En voilà, qui sont talonnés par leurs ambitions à jeun, et qui voudraient aller vite ! Le temps presse, disent-ils, car le cheval que monte le général Roget, ce vieux cheval de retour (d’Allemagne), ne vivra pas toujours, pas plus que le général lui-même ; et il faut marcher avant que les Sans-patrie se décident à le débiter par tranches — le cheval ou le général ? Quelle phrase ! on dirait du Brunetière corrigé par Doumic — à la boucherie hippique du faubourg du Temple.

Mais les puissances galonnées font la sourde oreille, se contentant d’approuver du panache, par ci par là, une vocifération ou un mensonge.

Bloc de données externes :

Lemma round64_double (x : Q) : is_double x -> (round64 x == x)%Q.
Proof.
  intros [m [k [Hm E]]]. rewrite E.
  destruct (Z.lt_trichotomy m 0) as [H|[H|H]].
  - assert (E' : (inject_Z m * 2 ^ k == - (inject_Z (- m) * 2 ^ k))%Q).
    { rewrite inject_Z_opp. ring. }
    rewrite E', round64_opp.
    assert (Hp : (0 < inject_Z (- m) * 2 ^ k)%Q).
    { apply Qmult_lt_0_compat; [|apply pow2_pos].
      change 0%Q with (inject_Z 0). rewrite <- Zlt_Qlt. lia. }
    rewrite (round64_pos _ Hp), round_pos_double; [reflexivity | lia].
  - subst m. rewrite round64_zero; [|ring]. ring.
  - assert (Hp : (0 < inject_Z m * 2 ^ k)%Q).
    { apply Qmult_lt_0_compat; [|apply pow2_pos].
      change 0%Q with (inject_Z 0). rewrite <- Zlt_Qlt. lia. }
    rewrite (round64_pos _ Hp), round_pos_double; [reflexivity | lia].
Qed.

Lemma round_pos_is_double (a : Q) : (0 < a)%Q -> is_double (round_pos a).
Proof.
  intros Ha. pose proof (round_pos_bounds a Ha) as [H1 H2].
  unfold round_pos, round_to in *. set (e := ilog2 a) in *.
  set (m := round_half_even (a / 2 ^ (e - 52))) in *.
  assert (Hm : m <= 2 ^ 53).
  { rewrite Zle_Qle. apply Qmult_le_r with (2 ^ (e - 52))%Q; [apply pow2_pos|].
    rewrite pow2_Z, <- pow2_plus by lia. now replace (53 + (e - 52)) with (e + 1) by lia. }
  assert (Hm0 : 2 ^ 52 <= m).
  { rewrite Zle_Qle. apply Qmult_le_r with (2 ^ (e - 52))%Q; [apply pow2_pos|].
    rewrite pow2_Z, <- pow2_plus by lia. now replace (52 + (e - 52)) with e by lia. }
  destruct (Z.eq_dec m (2 ^ 53)) as [E|NE].
  - exists (2 ^ 52), (e - 51). split; [reflexivity|]. rewrite E.
    rewrite !pow2_Z, <- !pow2_plus by lia. now replace (53 + (e - 52)) with (52 + (e - 51)) by lia.
  - exists m, (e - 52). split; [lia | reflexivity].
Qed.

Lemma round64_is_double (q : Q) : is_double (round64 q).
Proof.
  destruct (Qcompare_spec q 0) as [H|H|H].
  - rewrite (round64_zero q H). exists 0, 0. split; [reflexivity | ring].
  - rewrite (round64_neg q H).
    destruct (round_pos_is_double (- q)) as [m [k [Hm E]]]; [Lqa.lra|].
    exists (- m), k. split; [lia|]. rewrite E, inject_Z_opp. ring.
  - rewrite (round64_pos q H). now apply round_pos_is_double.
Qed.

Lemma round64_idempotent (q : Q) : (round64 (round64 q) == round64 q)%Q.
Proof. apply round64_double, round64_is_double. Qed.

Lemma is_double_Z (z : Z) : Z.abs z < 2 ^ 53 -> is_double (inject_Z z).
Proof. intros H. exists z, 0. split; [exact H | change (2 ^ 0)%Q with 1%Q; ring]. Qed.

(** Doubles above a double [c] on the grid of spacing [2^g] are at least one
    step above it. *)
Lemma double_gap (x : Q) (c g : Z) :
  is_double x -> 2 ^ 52 <= c -> (inject_Z c * 2 ^ g < x)%Q ->
  (inject_Z (c + 1) * 2 ^ g <= x)%Q.
Proof.
  intros [m [k [Hm E]]] Hc Hx. rewrite E in *.
  assert (Hmpos : 0 < m).
  { destruct (Z_lt_le_dec 0 m) as [H|H]; [exact H|]. exfalso.
    assert (inject_Z m * 2 ^ k <= 0)%Q.
    { setoid_replace 0%Q with (0 * 2 ^ k)%Q by ring.
      apply Qmult_le_compat_r; [|apply Qlt_le_weak, pow2_pos].
      change 0%Q with (inject_Z 0). rewrite <- Zle_Qle. exact H. }
    assert (0 < inject_Z c * 2 ^ g)%Q.
    { apply Qmult_lt_0_compat; [|apply pow2_pos].
      change 0%Q with (inject_Z 0). rewrite <- Zlt_Qlt. lia. }
    Lqa.lra. }
  destruct (Z_lt_le_dec k g) as [Hk|Hk].
  - exfalso.
    assert (H1 : (inject_Z m * 2 ^ k <= inject_Z (2 ^ 53) * 2 ^ (g - 1))%Q).
    { apply Qle_trans with (inject_Z (2 ^ 53) * 2 ^ k)%Q.
      - apply Qmult_le_compat_r; [|apply Qlt_le_weak, pow2_pos]. rewrite <- Zle_Qle. lia.
      - apply Qmult_le_l; [reflexivity | apply pow2_le; lia]. }
    assert (H2 : (inject_Z (2 ^ 53) * 2 ^ (g - 1) == inject_Z (2 ^ 52) * 2 ^ g)%Q).
    { rewrite !pow2_Z, <- !pow2_plus by lia. now replace (53 + (g - 1)) with (52 + g) by lia. }
    assert (H3 : (inject_Z (2 ^ 52) * 2 ^ g <= inject_Z c * 2 ^ g)%Q).
    { apply Qmult_le_compat_r; [|apply Qlt_le_weak, pow2_pos]. now rewrite <- Zle_Qle. }
    Lqa.lra.
  - set (j := k - g). assert (Hj : 0 <= j) by (unfold j; lia).
    assert (E' : (inject_Z m * 2 ^ k == inject_Z (m * 2 ^ j) * 2 ^ g)%Q).
    { rewrite inject_Z_mult, pow2_Z by exact Hj.
      rewrite <- Qmult_assoc, <- pow2_plus. now replace (j + g) with k by (unfold j; lia). }
    rewrite E' in *.
    apply Qmult_lt_r in Hx; [|apply pow2_pos]. rewrite <- Zlt_Qlt in Hx.
    apply Qmult_le_compat_r; [|apply Qlt_le_weak, pow2_pos]. rewrite <- Zle_Qle. lia.
Qed.

Lemma Qltb_lt (a b : Q) : Qltb a b = true <-> (a < b)%Q.
Proof.
  unfold Qltb. destruct (Qcompare_spec a b); split; intros; try congruence; Lqa.lra.
Qed.

(** *** Square roots *)

Lemma Qsquare_le_inv (a b : Q) : (0 <= b)%Q -> (a * a <= b * b)%Q -> (a <= b)%Q.
Proof.
  intros Hb H. destruct (Qlt_le_dec b a) as [Hlt|Hle]; [|exact Hle]. exfalso.
  assert (b * b < a * a)%Q; [|Lqa.lra].
  apply Qle_lt_trans with (b * a)%Q.
  - apply Qmult_le_compat_nonneg; split; Lqa.lra.
  - apply Qmult_lt_compat_r; Lqa.lra.
Qed.

Lemma sqrt64_parts (x : Q) :
  (0 < x)%Q ->
  exists k f m : Z,
    sqrt64 x = (inject_Z m * 2 ^ k)%Q /\ 2 ^ 52 <= f /\
    (x == x / 2 ^ (2 * k) * (2 ^ k * 2 ^ k))%Q /\
    (inject_Z f * inject_Z f <= x / 2 ^ (2 * k))%Q /\
    ((m = f /\
      (x / 2 ^ (2 * k) <= (inject_Z f + (1 # 2)) * (inject_Z f + (1 # 2)))%Q) \/
     (m = f + 1 /\
      ((inject_Z f + (1 # 2)) * (inject_Z f + (1 # 2)) <= x / 2 ^ (2 * k))%Q /\
      (x / 2 ^ (2 * k) < inject_Z (f + 1) * inject_Z (f + 1))%Q)).
Proof.
  intros Hx. unfold sqrt64.
  destruct (Qcompare_spec x 0) as [H|H|_]; [Lqa.lra | Lqa.lra |].
  destruct (ilog2_spec x Hx) as [He _].
  set (e := ilog2 x) in *. set (k := e / 2 - 52).
  set (s := (x / 2 ^ (2 * k))%Q). set (f := Z.sqrt (Qfloor s)).
  assert (Hk : 2 * k + 104 <= e).
  { unfold k. pose proof (Z.mul_div_le e 2 eq_refl). lia. }
  assert (Hp : (0 < 2 ^ (2 * k))%Q) by apply pow2_pos.
  assert (Hs : (inject_Z (2 ^ 104) <= s)%Q).
  { unfold s. apply Qle_shift_div_l; [exact Hp|].
    rewrite pow2_Z, <- pow2_plus by lia.
    apply Qle_trans with (2 ^ e)%Q; [apply pow2_le; lia | exact He]. }
  assert (Hfl : 2 ^ 104 <= Qfloor s).
  { rewrite <- (Qfloor_Z (2 ^ 104)). now apply Qfloor_resp_le. }
  assert (Hf : 2 ^ 52 <= f).
  { unfold f. change (2 ^ 52) with (Z.sqrt (2 ^ 104)). now apply Z.sqrt_le_mono. }
  destruct (Z.sqrt_spec (Qfloor s)) as [Hq1 Hq2]; [lia|]. fold f in Hq1, Hq2.
  destruct (floor_bounds s) as [Hb1 Hb2].
  assert (H1 : (inject_Z f * inject_Z f <= s)%Q).
  { rewrite <- inject_Z_mult. apply Qle_trans with (inject_Z (Qfloor s)); [|exact Hb1].
    now rewrite <- Zle_Qle. }
  assert (H2 : (s < inject_Z (f + 1) * inject_Z (f + 1))%Q).
  { rewrite <- inject_Z_mult. apply Qlt_le_trans with (inject_Z (Qfloor s) + 1)%Q; [exact Hb2|].
    change 1%Q with (inject_Z 1). rewrite <- inject_Z_plus, <- Zle_Qle.
    unfold Z.succ in Hq2. lia. }
  assert (Hxs : (x == s * (2 ^ k * 2 ^ k))%Q).
  { unfold s. rewrite <- pow2_plus. replace (k + k) with (2 * k) by lia. field. apply pow2_nonzero. }
  destruct (Qcompare_spec s ((inject_Z f + (1 # 2)) * (inject_Z f + (1 # 2)))) as [E|E|E].
  - destruct (Z.even f).
    + exists k, f, f. fold s. repeat split; try assumption. left. split; [reflexivity|Lqa.lra].
    + exists k, f, (f + 1). fold s. repeat split; try assumption.
      right. repeat split; [Lqa.lra | exact H2].
  - exists k, f, f. fold s. repeat split; try assumption. left. split; [reflexivity | Lqa.lra].
  - exists k, f, (f + 1). fold s. repeat split; try assumption.
    right. repeat split; [Lqa.lra | exact H2].
Qed.

Lemma sqrt64_nonneg (x : Q) : (0 <= sqrt64 x)%Q.
Proof.
  destruct (Qlt_le_dec 0 x) as [Hx|Hx].
  - destruct (sqrt64_parts x Hx) as [k [f [m [-> [Hf [_ [_ Hm]]]]]]].
    apply Qmult_le_0_compat; [|apply Qlt_le_weak, pow2_pos].
    change 0%Q with (inject_Z 0). rewrite <- Zle_Qle. destruct Hm as [[-> _]|[-> _]]; lia.
  - unfold sqrt64. destruct (Qcompare_spec x 0); Lqa.lra.
Qed.

(** A binary64 number that is at least the square root is at least its
    rounding. *)
Lemma sqrt64_le (x r : Q) :
  is_double r -> (0 <= r)%Q -> (x <= r * r)%Q -> (sqrt64 x <= r)%Q.
Proof.
  intros Hd Hr Hxr.
  destruct (Qlt_le_dec 0 x) as [Hx|Hx].
  2:{ unfold sqrt64. destruct (Qcompare_spec x 0); Lqa.lra. }
  destruct (sqrt64_parts x Hx) as [k [f [m [-> [Hf [Hxs [H1 Hm]]]]]]].
  set (s := (x / 2 ^ (2 * k))%Q) in *. set (p := (2 ^ k)%Q) in *.
  assert (Hp : (0 < p)%Q) by apply pow2_pos.
  assert (Hpp : (0 < p * p)%Q) by now apply Qmult_lt_0_compat.
  assert (Hf0 : (0 < inject_Z f)%Q) by (change 0%Q with (inject_Z 0); rewrite <- Zlt_Qlt; lia).
  destruct Hm as [[-> _]|[-> [Hhalf _]]].
  - apply Qsquare_le_inv; [exact Hr|].
    apply Qle_trans with x; [|exact Hxr]. rewrite Hxs.
    setoid_replace (inject_Z f * p * (inject_Z f * p))%Q
      with (inject_Z f * inject_Z f * (p * p))%Q by ring.
    apply Qmult_le_compat_r; Lqa.lra.
  - apply double_gap; [exact Hd | exact Hf |].
    apply Qnot_le_lt. intros Hle.
    assert (Hsq : (r * r <= inject_Z f * p * (inject_Z f * p))%Q).
    { apply Qmult_le_compat_nonneg; split; assumption. }
    assert (Hlt : (inject_Z f * inject_Z f * (p * p) < s * (p * p))%Q).
    { apply Qmult_lt_compat_r; [exact Hpp|].
      apply Qlt_le_trans with ((inject_Z f + (1 # 2)) * (inject_Z f + (1 # 2)))%Q; [|exact Hhalf].
      setoid_replace ((inject_Z f + (1 # 2)) * (inject_Z f + (1 # 2)))%Q
        with (inject_Z f * inject_Z f + inject_Z f + (1 # 4))%Q by ring.
      Lqa.lra. }
    setoid_replace (inject_Z f * p * (inject_Z f * p))%Q
      with (inject_Z f * inject_Z f * (p * p))%Q in Hsq by ring.
    rewrite <- Hxs in Hlt. Lqa.lra.
Qed.

(** The rounded square root is at most half a unit in the last place
    below the square root. *)
Lemma sqrt64_ge (x : Q) :
  (0 <= x)%Q ->
  (x <= sqrt64 x * (1 + (1 # 2 ^ 53)) * (sqrt64 x * (1 + (1 # 2 ^ 53))))%Q.
Proof.
  intros Hx0. destruct (Qle_lt_or_eq _ _ Hx0) as [Hx|Hx].
  2:{ apply Qle_trans with 0%Q; [Lqa.lra|]. pose proof (sqrt64_nonneg x).
      apply Qmult_le_0_compat; apply Qmult_le_0_compat; (assumption || discriminate). }
  destruct (sqrt64_parts x Hx) as [k [f [m [-> [Hf [Hxs [H1 Hm]]]]]]].
  set (s := (x / 2 ^ (2 * k))%Q) in *. set (p := (2 ^ k)%Q) in *.
  assert (Hp : (0 < p)%Q) by apply pow2_pos.
  assert (Hpp : (0 < p * p)%Q) by now apply Qmult_lt_0_compat.
  assert (Hf0 : (inject_Z (2 ^ 52) <= inject_Z f)%Q) by (now rewrite <- Zle_Qle).
  change (inject_Z (2 ^ 52)) with (4503599627370496 # 1)%Q in Hf0.
  change (1 # 2 ^ 53)%Q with (1 # 9007199254740992)%Q.
  assert (Hs : (s <= (inject_Z m + (1 # 2)) * (inject_Z m + (1 # 2)))%Q /\
               (inject_Z f <= inject_Z m)%Q).
  { destruct Hm as [[-> H]|[-> [_ H]]].
    - split; [exact H | Lqa.lra].
    - rewrite inject_Z_plus in *. change (inject_Z 1) with 1%Q in *. split; [|Lqa.lra].
      apply Qlt_le_weak. eapply Qlt_le_trans; [exact H|].
      apply Qmult_le_compat_nonneg; split; Lqa.lra. }
  destruct Hs as [Hs Hfm].
  set (M := inject_Z m) in *.
  assert (HM : (M + (1 # 2) <= M * (1 + (1 # 9007199254740992)))%Q) by Lqa.lra.
  rewrite Hxs at 1.
  setoid_replace (M * p * (1 + (1 # 9007199254740992)) * (M * p * (1 + (1 # 9007199254740992))))%Q
    with (M * (1 + (1 # 9007199254740992)) * (M * (1 + (1 # 9007199254740992))) * (p * p))%Q by ring.
  apply Qmult_le_compat_r; [|Lqa.lra].
  eapply Qle_trans; [exact Hs|].
  apply Qmult_le_compat_nonneg; split; Lqa.lra.
Qed.

(** *** Integers in binary64 *)

Lemma binary64_small_Z (z : Z) :
  0 <= z < 2 ^ 53 -> exists r, binary64 (inject_Z z) = Finite r /\ (r == inject_Z z)%Q.
Proof.
  intros Hz. unfold binary64.
  destruct (Qcompare_spec (inject_Z z) 0) as [E|E|E].
  - exists 0%Q. split; [reflexivity | now rewrite E].
  - exfalso. change 0%Q with (inject_Z 0) in E. rewrite <- Zlt_Qlt in E. lia.
  - assert (Hpos : 0 < z) by (change 0%Q with (inject_Z 0) in E; now rewrite <- Zlt_Qlt in E).
    set (x := inject_Z z) in *.
    destruct (ilog2_spec x E) as [He1 He2].
    assert (He : 0 <= ilog2 x < 53).
    { split.
      - assert (0 < ilog2 x + 1); [|lia]. apply pow2_lt_inv.
        eapply Qle_lt_trans; [|exact He2].
        change (2 ^ 0)%Q with (inject_Z 1). unfold x. rewrite <- Zle_Qle. lia.
      - apply pow2_lt_inv. eapply Qle_lt_trans; [exact He1|].
        rewrite <- pow2_Z by lia. unfold x. rewrite <- Zlt_Qlt. lia. }
    rewrite Z.max_l by lia.
    set (j := 52 - ilog2 x). 
    assert (Er : (round_to (ilog2 x - 52) x == x)%Q).
    { assert (Ex : (x == inject_Z (z * 2 ^ j) * 2 ^ (ilog2 x - 52))%Q).
      { unfold x. rewrite inject_Z_mult, pow2_Z by (unfold j; lia).
        rewrite <- Qmult_assoc, <- pow2_plus.
        replace (j + (ilog2 (inject_Z z) - 52)) with 0 by (unfold j, x; lia).
        change (2 ^ 0)%Q with 1%Q. ring. }
      rewrite (round_to_comp _ _ _ Ex), round_to_exact. now rewrite <- Ex. }
    exists (round_to (ilog2 x - 52) x). split; [|exact Er].
    destruct (Qltb max_float (round_to (ilog2 x - 52) x)) eqn:Eo; [|reflexivity].
    exfalso. apply Qltb_lt in Eo. rewrite Er in Eo.
    assert (x < inject_Z (2 ^ 53))%Q by (unfold x; rewrite <- Zlt_Qlt; lia).
    assert (inject_Z (2 ^ 53) <= max_float)%Q by (vm_compute; discriminate).
    Lqa.lra.
Qed.

Lemma sqrt64_comp (x y : Q) : (0 <= x)%Q -> (x == y)%Q -> (sqrt64 x == sqrt64 y)%Q.
Proof.
  intros Hx E. unfold sqrt64.
  destruct (Qcompare_spec x 0) as [H|H|H], (Qcompare_spec y 0) as [H'|H'|H'];
    try reflexivity; try (exfalso; Lqa.lra).
  rewrite <- (ilog2_comp x y H E).
  set (k := ilog2 x / 2 - 52).
  assert (Es : (x / 2 ^ (2 * k) == y / 2 ^ (2 * k))%Q) by now rewrite E.
  rewrite <- (Qfloor_comp _ _ Es).
  set (f := Z.sqrt (Qfloor (x / 2 ^ (2 * k)))).
  rewrite <- (Qcompare_comp _ _ Es _ _ (Qeq_refl _)). reflexivity.
Qed.
(** [close_session]: the reset is in a [finally], so it does not depend on
    how the exit of the context goes. *)
Definition close_session (self : InterviewSessionManager)
    : InterviewSessionManager :=
  match _checkpointer self, _checkpointer_context self with
  | Some _, Some _ =>
      {| postgres_config := postgres_config self;
         _checkpointer := None;
         _checkpointer_context := None |}
  | _, _ => self
  end.

(** [create_session_id], for the [uuid.uuid4()] it draws. *)
Definition create_session_id (base_id : string) (room_id : option string)
    : string :=
  if Py.truthy_opt room_id
  then "interview-" +:+ default EmptyString room_id +:+ "-" +:+ base_id
  else "interview-" +:+ base_id.

(** What is done to a manager over time. *)
Inductive Op :=
| Get (setup_ok : bool)
| Close.

(** The checkpointers returned by the [Get]s of a sequence of operations. *)
Fixpoint returned (ops : list Op) (self : InterviewSessionManager)
    : list Checkpointer :=
  match ops with
  | [] => []
  | Get b :: ops' =>
      let '(c, self') := get_checkpointer b self in c :: returned ops' self'
  | Close :: ops' => returned ops' (close_session self)
  end.

Definition is_get (o : Op) : bool :=
  match o with Get _ => true | Close => false end.

End Checkpointing.

(** ** graphql_client.py: the HTTP exchange and the untyped results *)

Module GraphQL.

Record HttpResponse := {
  status : Z;
  json : Res PyVal          (* [await response.json()] *)
}.

(** The JSON payload of [execute_query]. *)
Definition payload (query : string) (variables : PyVal) : PyVal :=
  PDict (("query", PStr query)
         :: if PyV.truthy variables then [("variables", variables)] else []).
(** * apple-health-influxdb: the HTTP ingress handler and the transcoder

    A shallow embedding of the two versions of the program found in the
    repository:

    - [V1] is [src/main.go]. It skips every metric named "sleep_analysis".
    - [V2] is [src/unnamed/part_000]. It transcodes sleep metrics and parses
      their date-valued fields.

    Go values of type [interface{}] are the inductive [any]; a Go map is a
    stdpp [gmap]; a pointer that may be nil is an [option].  The effects of
    the program (reading the request body, decoding it, writing the debug
    file, walking a map, submitting a point) are recorded as a trace of
    events, and the collaborators the program does not define (the
    time-series write API, [json.Unmarshal], [time.Parse], the order in which
    the Go runtime walks a map) are the fields of the class [Env]: a
    theorem stated for an [Env] holds for all of them.  Logging is left out
    of the model. *)

From Stdlib Require Import ZArith Lia Ascii String.
From Stdlib Require Import Floats.SpecFloat.
From stdpp Require Import gmap strings list fin_maps.

(** ** Values *)

(** [float64], as the IEEE 754 datum it is. *)
Definition float64 := spec_float.

(** The number 72 as [json.Unmarshal] decodes it into [interface{}]: the
    positive [float64] with 53 bit mantissa [72 * 2^46] and exponent [-46]. *)
Definition float64_72 : float64 := S754_finite false 5066549580791808 (-46).

(** [time.Time], reduced to what the program can observe: the instant
    (seconds since the Unix epoch and nanoseconds) and the zone offset in
    seconds east of UTC. *)
Record Time := mkTime { unixSec : Z; nsec : Z; zoneOffset : Z }.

Le parti nationaliste, produit par l’affaire Dreyfus comme un champignon vénéneux par la forêt de Bondy, peut donc continuer à gueuler, mais sur place ; il doit marquer le pas. Pour rythmer la cadence il avait un Tyrtée dont les vers boitaient à rendre jalouses les jambes de son aîné, et qui essayait de se faire prendre pour Don Quichotte parce qu’il était arrivé à mettre la moitié de l’ossature de Rossinante dans la lévite de Rodin. Depuis qu’on a envoyé ce personnage attristant prendre des hypothèques sur ses châteaux en Espagne, ce sont le faux poète Coppée et le vrai pion Lemaître qui battent la mesure à la bande sympathique. Il est difficile d’imaginer un spectacle plus lugubre et plus ridicule. Sainte-Périne fait des moulinets avec sa béquille, et Saint-Sulpice croise son goupillon déguisé en férule. Il y a des Français pour admirer ça. Il y a des étrangers pour en avoir honte.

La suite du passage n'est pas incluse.